§ **ASSIGNMENT**: The entries below contain a line with "Gob (gmap string" and a line with "(** What one". Quote exactly those two lines and all lines between them.

__________________________________________________

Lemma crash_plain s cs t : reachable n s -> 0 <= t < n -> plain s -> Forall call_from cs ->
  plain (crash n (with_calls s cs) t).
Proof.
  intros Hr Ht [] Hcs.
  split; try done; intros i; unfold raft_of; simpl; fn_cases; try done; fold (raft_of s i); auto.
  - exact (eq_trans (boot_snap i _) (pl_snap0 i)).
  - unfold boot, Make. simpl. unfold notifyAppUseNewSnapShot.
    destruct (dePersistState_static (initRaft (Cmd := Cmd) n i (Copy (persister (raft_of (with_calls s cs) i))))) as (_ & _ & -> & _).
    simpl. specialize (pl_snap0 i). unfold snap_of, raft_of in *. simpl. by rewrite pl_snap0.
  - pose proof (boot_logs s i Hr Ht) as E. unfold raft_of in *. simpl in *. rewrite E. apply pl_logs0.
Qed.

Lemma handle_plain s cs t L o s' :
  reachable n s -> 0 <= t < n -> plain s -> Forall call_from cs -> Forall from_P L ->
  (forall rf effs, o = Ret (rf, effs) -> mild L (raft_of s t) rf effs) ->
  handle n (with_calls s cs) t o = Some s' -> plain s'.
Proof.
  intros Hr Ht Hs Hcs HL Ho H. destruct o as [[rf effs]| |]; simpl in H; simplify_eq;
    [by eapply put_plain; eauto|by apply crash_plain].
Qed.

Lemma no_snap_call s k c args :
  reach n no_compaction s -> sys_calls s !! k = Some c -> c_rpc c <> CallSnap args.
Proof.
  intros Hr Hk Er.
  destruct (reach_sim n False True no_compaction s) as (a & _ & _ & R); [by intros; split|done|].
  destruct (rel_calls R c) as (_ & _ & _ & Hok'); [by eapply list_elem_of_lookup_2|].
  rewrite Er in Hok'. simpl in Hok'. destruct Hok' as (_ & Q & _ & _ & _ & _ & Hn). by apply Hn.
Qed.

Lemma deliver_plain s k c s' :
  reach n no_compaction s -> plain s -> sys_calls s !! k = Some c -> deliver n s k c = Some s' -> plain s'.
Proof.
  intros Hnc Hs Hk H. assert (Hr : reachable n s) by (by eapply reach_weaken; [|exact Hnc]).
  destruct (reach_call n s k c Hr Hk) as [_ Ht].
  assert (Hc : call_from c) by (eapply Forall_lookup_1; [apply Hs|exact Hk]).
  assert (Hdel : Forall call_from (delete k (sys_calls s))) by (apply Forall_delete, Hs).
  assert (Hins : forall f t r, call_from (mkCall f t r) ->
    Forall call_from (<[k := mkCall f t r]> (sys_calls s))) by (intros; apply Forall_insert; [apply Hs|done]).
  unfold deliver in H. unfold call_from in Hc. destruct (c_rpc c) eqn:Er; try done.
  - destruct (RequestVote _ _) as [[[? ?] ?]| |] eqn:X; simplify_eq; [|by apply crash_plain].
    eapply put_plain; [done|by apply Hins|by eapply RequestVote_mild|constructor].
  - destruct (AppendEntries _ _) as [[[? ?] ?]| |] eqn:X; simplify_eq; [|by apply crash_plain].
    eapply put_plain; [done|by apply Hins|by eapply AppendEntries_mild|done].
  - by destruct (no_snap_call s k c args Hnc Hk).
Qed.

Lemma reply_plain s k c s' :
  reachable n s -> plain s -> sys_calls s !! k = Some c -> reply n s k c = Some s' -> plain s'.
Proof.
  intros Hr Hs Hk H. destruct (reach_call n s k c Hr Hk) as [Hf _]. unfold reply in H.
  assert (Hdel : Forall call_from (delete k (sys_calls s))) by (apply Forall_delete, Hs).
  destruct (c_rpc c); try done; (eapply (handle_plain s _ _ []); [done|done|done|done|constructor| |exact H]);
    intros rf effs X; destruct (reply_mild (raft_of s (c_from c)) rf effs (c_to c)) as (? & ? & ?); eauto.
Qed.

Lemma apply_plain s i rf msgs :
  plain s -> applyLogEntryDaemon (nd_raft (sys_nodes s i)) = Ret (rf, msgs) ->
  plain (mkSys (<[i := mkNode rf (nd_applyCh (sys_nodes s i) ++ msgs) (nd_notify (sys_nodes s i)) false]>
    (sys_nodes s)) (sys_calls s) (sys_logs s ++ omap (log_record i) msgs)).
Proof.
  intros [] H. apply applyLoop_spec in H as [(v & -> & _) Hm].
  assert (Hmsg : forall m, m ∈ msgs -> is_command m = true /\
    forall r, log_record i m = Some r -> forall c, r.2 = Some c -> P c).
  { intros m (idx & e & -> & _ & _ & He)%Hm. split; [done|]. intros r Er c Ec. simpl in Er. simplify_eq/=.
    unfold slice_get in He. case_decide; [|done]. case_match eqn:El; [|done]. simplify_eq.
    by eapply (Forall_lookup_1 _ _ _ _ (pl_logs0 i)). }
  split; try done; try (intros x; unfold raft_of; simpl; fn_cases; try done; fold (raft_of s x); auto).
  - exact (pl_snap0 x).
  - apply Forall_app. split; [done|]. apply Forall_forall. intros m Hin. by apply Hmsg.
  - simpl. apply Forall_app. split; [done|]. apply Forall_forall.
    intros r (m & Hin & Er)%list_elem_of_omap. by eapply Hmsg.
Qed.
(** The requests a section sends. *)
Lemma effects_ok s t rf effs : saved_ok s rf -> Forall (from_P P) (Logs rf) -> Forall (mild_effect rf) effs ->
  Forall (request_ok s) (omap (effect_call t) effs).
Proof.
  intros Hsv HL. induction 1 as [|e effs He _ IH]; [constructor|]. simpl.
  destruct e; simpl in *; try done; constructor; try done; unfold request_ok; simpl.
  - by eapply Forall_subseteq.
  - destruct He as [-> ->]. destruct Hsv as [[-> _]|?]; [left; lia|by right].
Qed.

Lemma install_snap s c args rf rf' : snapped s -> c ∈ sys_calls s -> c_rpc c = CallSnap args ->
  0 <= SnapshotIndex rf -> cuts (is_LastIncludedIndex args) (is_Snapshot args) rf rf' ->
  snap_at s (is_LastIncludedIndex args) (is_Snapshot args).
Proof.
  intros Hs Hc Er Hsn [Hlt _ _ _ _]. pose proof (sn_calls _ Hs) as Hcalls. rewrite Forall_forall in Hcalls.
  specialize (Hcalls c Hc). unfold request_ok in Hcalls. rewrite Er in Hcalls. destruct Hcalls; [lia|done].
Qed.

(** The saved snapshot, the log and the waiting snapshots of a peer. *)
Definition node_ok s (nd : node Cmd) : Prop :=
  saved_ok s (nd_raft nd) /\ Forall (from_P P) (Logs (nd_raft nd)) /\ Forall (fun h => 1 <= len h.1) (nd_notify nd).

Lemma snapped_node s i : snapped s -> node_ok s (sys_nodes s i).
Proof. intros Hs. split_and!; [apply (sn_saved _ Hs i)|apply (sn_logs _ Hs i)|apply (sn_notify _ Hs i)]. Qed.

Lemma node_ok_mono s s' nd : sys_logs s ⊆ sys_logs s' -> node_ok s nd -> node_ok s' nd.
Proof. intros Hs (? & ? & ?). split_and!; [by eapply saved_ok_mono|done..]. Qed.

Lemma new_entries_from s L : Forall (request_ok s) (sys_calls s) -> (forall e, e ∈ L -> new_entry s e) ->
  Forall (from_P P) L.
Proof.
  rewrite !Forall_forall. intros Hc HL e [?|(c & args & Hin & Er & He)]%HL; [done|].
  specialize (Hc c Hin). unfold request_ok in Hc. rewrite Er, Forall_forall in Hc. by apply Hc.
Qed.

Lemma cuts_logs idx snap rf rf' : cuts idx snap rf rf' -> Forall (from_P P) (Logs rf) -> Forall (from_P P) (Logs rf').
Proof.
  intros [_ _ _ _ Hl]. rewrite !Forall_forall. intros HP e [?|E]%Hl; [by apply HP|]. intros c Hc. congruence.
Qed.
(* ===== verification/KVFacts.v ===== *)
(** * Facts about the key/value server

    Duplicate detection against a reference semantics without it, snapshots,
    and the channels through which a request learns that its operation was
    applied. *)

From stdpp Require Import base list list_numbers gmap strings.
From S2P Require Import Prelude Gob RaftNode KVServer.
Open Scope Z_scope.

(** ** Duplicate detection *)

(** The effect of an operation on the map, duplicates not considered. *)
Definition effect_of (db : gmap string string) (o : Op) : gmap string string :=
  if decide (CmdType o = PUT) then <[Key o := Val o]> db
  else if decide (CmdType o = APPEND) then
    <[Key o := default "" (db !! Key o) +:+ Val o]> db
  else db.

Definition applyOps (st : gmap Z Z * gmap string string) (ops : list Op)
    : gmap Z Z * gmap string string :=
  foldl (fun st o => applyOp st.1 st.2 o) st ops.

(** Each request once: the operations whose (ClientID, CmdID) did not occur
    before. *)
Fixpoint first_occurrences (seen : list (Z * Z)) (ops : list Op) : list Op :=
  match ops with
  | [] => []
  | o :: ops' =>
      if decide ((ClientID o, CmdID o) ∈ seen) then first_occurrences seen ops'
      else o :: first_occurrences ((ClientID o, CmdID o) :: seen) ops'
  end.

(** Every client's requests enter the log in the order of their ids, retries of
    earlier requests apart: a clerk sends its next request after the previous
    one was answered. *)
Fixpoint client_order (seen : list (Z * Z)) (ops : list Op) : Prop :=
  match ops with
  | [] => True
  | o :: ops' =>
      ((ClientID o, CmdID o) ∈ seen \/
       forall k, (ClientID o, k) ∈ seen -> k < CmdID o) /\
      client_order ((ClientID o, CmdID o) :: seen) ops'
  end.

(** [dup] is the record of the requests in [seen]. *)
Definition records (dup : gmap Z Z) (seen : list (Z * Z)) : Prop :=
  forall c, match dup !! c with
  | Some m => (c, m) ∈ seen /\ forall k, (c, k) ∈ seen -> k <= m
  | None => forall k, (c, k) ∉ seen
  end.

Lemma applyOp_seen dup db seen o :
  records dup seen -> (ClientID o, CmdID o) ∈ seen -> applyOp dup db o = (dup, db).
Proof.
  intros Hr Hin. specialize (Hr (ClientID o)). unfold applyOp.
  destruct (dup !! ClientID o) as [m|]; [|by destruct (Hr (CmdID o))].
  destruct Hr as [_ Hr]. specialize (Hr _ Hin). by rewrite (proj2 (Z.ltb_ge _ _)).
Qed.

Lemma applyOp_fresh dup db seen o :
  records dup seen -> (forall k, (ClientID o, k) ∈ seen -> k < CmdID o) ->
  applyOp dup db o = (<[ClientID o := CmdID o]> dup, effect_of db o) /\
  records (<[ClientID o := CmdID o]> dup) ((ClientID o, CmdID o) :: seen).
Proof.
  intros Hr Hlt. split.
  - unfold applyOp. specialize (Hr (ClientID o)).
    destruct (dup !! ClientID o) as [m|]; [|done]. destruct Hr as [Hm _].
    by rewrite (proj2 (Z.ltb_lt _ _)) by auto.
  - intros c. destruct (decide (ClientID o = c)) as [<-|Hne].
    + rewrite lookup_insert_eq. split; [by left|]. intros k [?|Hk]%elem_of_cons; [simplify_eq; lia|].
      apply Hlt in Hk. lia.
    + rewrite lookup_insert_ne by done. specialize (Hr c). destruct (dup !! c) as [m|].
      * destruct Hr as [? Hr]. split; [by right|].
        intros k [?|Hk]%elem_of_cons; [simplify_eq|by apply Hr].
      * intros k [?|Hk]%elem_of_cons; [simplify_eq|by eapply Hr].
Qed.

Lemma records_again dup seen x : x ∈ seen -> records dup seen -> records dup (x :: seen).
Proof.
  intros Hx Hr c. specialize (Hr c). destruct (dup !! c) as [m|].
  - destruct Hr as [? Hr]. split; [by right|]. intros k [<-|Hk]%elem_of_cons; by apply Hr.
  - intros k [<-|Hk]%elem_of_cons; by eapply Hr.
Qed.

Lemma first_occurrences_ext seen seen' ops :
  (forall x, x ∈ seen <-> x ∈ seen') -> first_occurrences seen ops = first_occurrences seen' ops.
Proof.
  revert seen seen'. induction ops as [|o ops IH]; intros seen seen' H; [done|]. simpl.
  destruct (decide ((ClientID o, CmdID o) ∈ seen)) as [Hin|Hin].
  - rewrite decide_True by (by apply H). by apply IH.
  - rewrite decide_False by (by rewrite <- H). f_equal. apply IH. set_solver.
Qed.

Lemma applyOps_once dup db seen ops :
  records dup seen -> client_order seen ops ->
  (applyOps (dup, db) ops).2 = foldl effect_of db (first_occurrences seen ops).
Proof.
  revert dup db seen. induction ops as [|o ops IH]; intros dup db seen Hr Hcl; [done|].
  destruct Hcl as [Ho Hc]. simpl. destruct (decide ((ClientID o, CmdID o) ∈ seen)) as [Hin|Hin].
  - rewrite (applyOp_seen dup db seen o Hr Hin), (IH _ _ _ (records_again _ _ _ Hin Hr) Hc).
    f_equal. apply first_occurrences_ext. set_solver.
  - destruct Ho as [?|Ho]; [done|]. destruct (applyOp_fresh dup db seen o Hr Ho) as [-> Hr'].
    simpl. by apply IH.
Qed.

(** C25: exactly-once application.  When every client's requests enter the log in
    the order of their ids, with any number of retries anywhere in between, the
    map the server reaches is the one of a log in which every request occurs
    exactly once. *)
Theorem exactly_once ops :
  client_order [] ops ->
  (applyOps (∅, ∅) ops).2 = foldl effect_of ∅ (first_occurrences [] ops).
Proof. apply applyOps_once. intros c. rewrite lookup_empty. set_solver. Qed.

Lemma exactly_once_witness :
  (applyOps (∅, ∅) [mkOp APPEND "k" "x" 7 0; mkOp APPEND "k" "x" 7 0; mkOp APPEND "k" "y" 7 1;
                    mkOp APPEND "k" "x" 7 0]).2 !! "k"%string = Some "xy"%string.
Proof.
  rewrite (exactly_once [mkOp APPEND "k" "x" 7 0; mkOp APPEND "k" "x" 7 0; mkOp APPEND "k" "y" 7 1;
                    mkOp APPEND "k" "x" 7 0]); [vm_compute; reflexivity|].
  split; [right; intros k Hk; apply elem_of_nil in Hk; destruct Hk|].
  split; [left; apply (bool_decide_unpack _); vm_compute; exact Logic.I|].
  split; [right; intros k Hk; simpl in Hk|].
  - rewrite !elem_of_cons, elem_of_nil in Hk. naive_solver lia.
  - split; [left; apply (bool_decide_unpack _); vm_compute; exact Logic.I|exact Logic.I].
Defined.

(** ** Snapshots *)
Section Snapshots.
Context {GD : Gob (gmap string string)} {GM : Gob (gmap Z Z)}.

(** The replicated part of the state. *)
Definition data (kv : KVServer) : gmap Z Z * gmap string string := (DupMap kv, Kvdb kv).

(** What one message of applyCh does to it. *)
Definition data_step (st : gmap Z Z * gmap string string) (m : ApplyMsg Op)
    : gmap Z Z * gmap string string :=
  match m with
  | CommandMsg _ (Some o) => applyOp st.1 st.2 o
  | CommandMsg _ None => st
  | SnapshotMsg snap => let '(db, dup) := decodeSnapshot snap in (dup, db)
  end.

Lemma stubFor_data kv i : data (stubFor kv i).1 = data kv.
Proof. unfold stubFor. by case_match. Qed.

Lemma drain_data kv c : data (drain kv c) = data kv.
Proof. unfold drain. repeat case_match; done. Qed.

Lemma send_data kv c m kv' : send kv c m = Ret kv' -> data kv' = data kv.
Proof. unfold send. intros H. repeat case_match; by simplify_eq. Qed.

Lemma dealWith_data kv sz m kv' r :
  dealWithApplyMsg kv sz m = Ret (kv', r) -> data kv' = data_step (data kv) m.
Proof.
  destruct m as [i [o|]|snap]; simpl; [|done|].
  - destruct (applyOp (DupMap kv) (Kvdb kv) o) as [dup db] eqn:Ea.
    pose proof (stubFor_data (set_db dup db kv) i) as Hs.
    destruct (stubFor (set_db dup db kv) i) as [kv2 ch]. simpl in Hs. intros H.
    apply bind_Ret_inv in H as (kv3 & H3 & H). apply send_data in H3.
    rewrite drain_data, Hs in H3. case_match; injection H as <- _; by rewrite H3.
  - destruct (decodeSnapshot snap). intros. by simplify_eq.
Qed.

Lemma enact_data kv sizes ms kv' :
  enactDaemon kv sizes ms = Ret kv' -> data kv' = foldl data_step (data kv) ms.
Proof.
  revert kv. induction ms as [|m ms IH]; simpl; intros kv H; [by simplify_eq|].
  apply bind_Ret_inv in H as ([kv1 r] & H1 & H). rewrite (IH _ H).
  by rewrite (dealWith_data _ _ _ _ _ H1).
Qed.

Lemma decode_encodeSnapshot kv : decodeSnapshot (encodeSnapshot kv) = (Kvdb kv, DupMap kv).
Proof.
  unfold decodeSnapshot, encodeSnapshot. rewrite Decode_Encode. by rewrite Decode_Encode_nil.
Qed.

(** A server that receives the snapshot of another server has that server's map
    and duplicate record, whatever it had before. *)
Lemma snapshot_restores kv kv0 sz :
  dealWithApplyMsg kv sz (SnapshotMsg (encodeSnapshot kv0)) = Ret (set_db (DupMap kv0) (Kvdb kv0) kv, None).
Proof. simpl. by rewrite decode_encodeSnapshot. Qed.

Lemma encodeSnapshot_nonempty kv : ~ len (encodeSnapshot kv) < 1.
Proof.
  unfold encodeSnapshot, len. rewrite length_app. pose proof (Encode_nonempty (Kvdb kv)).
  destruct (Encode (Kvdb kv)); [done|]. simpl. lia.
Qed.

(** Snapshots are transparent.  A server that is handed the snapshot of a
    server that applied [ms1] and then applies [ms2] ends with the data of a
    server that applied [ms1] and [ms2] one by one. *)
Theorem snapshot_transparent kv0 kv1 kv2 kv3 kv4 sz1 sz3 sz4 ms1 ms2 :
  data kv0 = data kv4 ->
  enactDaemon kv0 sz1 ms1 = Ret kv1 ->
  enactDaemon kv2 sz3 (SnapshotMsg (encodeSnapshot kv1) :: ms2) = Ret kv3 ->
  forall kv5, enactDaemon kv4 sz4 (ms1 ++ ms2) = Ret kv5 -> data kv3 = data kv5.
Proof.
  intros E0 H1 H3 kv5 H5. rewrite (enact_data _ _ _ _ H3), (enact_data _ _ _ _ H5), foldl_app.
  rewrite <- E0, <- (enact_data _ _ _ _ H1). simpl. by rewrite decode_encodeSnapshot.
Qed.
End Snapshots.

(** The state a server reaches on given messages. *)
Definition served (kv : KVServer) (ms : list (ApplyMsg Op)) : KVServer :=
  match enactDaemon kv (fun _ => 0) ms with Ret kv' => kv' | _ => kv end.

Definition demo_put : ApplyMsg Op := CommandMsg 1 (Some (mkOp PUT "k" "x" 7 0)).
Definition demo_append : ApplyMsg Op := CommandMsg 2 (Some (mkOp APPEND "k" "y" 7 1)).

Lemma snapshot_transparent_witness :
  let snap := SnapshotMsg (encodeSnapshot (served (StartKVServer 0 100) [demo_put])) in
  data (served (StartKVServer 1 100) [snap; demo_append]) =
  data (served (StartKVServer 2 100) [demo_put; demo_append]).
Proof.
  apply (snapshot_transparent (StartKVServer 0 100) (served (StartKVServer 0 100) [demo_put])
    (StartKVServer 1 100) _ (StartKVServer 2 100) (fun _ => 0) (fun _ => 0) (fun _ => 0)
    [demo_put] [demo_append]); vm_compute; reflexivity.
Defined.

__________________________________________________

§ **EXPECTED OUTPUT**:
Context {GD : Gob (gmap string string)} {GM : Gob (gmap Z Z)}.

(** The replicated part of the state. *)
Definition data (kv : KVServer) : gmap Z Z * gmap string string := (DupMap kv, Kvdb kv).

(** What one message of applyCh does to it. *)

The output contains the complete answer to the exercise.